ふさふさとその伝承
ふさふさには、とある逸話がある。
それは、ふさふさは元々東洋の少女であり、貧乏神から好かれ、困り果てた末ふさふさに姿を変えた、という神話である。
しかしそれがどの神話から来たものなのかは明確には分かっていない。
その伝承元が不明とされる神話曰く、ふさふさは元々「あかり」という名前の東洋の少女だった。当時その少女は勉学を勤しむ立場「コウコウセイ」という役職に就いていた。
そしてその役職には過酷な試練が用意されていた。それは「ジュケン」。
当時のその役職について記したものによれば、あまりの過酷さに心を病む者、果てには自殺をする者まで出たらしい。
詳細は不明だが、ジュケンを受けている者は一年間まるまる机に縛り付けられ、目の前に置かれた問題を解き続けなくてはならないと記されていた。机に縛り付ける理由や方法は記されていない。
そして前回、ふさふさがぼさぼさになるという記述をした。しかし新たに調査をするにあたって、ふさふさがぼさぼさである時に混じる「テスト」や「レポート」やらの鳴き声に、新しい単語があることが判明した。
それは「ジュケン」。
ジュケンとは、これも若いふさふさにしか聞けない単語であり、更にはこの状態となる時期がかなり限られているためあまり知られていないものだった。しかしその期間は約一年、そしてこの期間はふさふさの一生で約2回迎えるらしい。
単なる言い伝えが古来の歴史と重なり、驚嘆した学者もいるが、神話を作られたものとして見るのであれば、恐らく同じ単語が重なったために作られた、もしくはこじつけられた逸話であるだろう。
しかしジュケン期のふさふさは実際に自殺する個体も多い。それも毛刈りとは全く関係のないタイミングに。あまりに関連性が多すぎるため、単なる言い伝えでは無いのかもしれないという意見も多い。
さて、言い伝えに戻ると、ジュケンという試練を迎えた少女は、勉学に勤しむものが行く、とある地に籠もっていた。
そこは「Benkyou Apuri」という地名だと記されている。しかし古来から現代まで、どの資料を見てもそのような地名は記載されていない。
その地で、ふさふさはとある貧乏神に好かれて困り果てた。しかしその貧乏神についての記載はほとんど無い。ただ「受ける愛が苦痛であるなら、それを受け入れないことは罪なのだろうか。時として愛することは罪だと思うのは、それこそ罪深い思想なのだろうか。」と言う一文が記載されており、これはその時のことについて記したものである可能性が高い。そこから推測するに、おそらく貧乏神とはただの表現であり、相手は普通の人間だったのではないだろうか。

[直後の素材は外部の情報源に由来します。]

Definition int_modulus : Z := 2 ^ 64.
Definition int_half : Z := 2 ^ 63.

(** value of a 64-bit pattern read as [uint64] *)
Definition wrap_uint64 (z : Z) : Z := z mod int_modulus.

(** value of a 64-bit pattern read as [int] *)
Definition wrap_int (z : Z) : Z :=
  (z + int_half) mod int_modulus - int_half.

End MachineInt.
Export MachineInt.

(** ** Data model *)

(** [type Backend struct]: the fields the balancer itself reads or writes.
    [Proxy] is the external forwarding collaborator, see [ServeHTTP] below. *)
Record Backend : Type := mkBackend {
  URL : string;
  Alive : bool;
  capacity : Z;
  flow : Z
}.

Abbreviation ptr := nat.

(** [type Servers struct] *)
Record Servers : Type := mkServers {
  backends : list ptr;
  current : Z
}.

(** The process state: the heap of [Backend] objects and the package-level
    variable [servers]. *)
Record World : Type := mkWorld {
  heap : gmap nat Backend;
  servers : Servers
}.

(** Keys and values of a request's [context.Context]. *)
Inductive ctxkey : Type :=
  | KString (s : string)
  | KOther (n : nat).

Inductive any : Type :=
  | AInt (z : Z)
  | AOther.

Definition context : Type := list (ctxkey * any).

(** ** Effects *)

Inductive panic : Type :=
  | IndexOutOfRange (i : Z) (len : nat)
  | NilDereference
  | DivideByZero.

(** What a computation did, in order.  [EvSetAlive] and [EvGetNextBackend]
    record that the method was entered (with its arguments); the others are
    calls into the collaborators. *)
Inductive event : Type :=
  | EvSetAlive (p : ptr) (alive : bool)     (* b.SetAlive(alive) completed on *p *)
  | EvGetNextBackend                         (* servers.GetNextBackend() entered *)
  | EvDial (u : string) (reachable : bool)  (* net.DialTimeout and its answer *)
  | EvSleep (ms : Z)                        (* <-time.After(ms * time.Millisecond) *)
  | EvDispatch (p : ptr) (ctx : context)    (* ServeHTTP of the proxy of backend p *)
  | EvForwarded (p : ptr)                   (* the proxy answered the client *)
  | EvRespond (status : Z).                 (* http.Error(w, _, status) *)

Inductive outcome (A : Type) : Type :=
  | Ok (a : A)
  | Panic (e : panic)
  | OutOfFuel.
Arguments Ok {A} a.
Arguments Panic {A} e.
Arguments OutOfFuel {A}.

(** A computation: outcome, state left behind, effects performed. *)
Definition M (A : Type) : Type := World → outcome A * World * list event.

Definition ret {A} (a : A) : M A := λ w, (Ok a, w, []).

Definition bind {A B} (m : M A) (k : A → M B) : M B := λ w,
  match m w with
  | (Ok a, w1, t1) =>
      match k a w1 with (r, w2, t2) => (r, w2, t1 ++ t2) end
  | (Panic e, w1, t1) => (Panic e, w1, t1)
  | (OutOfFuel, w1, t1) => (OutOfFuel, w1, t1)
  end.

Notation "'do' x <- m ; k" := (bind m (λ x, k))
  (at level 10, x name, m at level 99, k at level 200,
   format "'[v' 'do'  x  <-  m ; '/' k ']'").
Notation "m ;; k" := (bind m (λ _, k))
  (at level 100, k at level 200, right associativity).

Definition throw {A} (e : panic) : M A := λ w, (Panic e, w, []).
Definition out_of_fuel {A} : M A := λ w, (OutOfFuel, w, []).
Definition emit (e : event) : M unit := λ w, (Ok tt, w, [e]).
Definition get : M World := λ w, (Ok w, w, []).

(** an update of the package-level variable [servers] *)
Definition modify_servers (f : Servers → Servers) : M unit := λ w,
  (Ok tt, mkWorld (heap w) (f (servers w)), []).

ふさふさはその後、悩みに悩んだ末、東洋の少女であることをやめ、名前もそれまでの姿も捨て、ふさふさになったと書かれている。
この辺りは、十二星座であるうお座の伝説に近いところがある。愛と美の女神、そしてその息子が怪物に追いかけられ、怪物から逃げるために二人は魚へ姿を変え、川を泳いで逃げたという話である。
尚、その「Benkyou Apuri」という地では、お互いに顔を合わせることはできず、名前と一枚の絵で誰かを判別して、やり取りも文字でしか行われなかったという珍妙な文化があったらしい。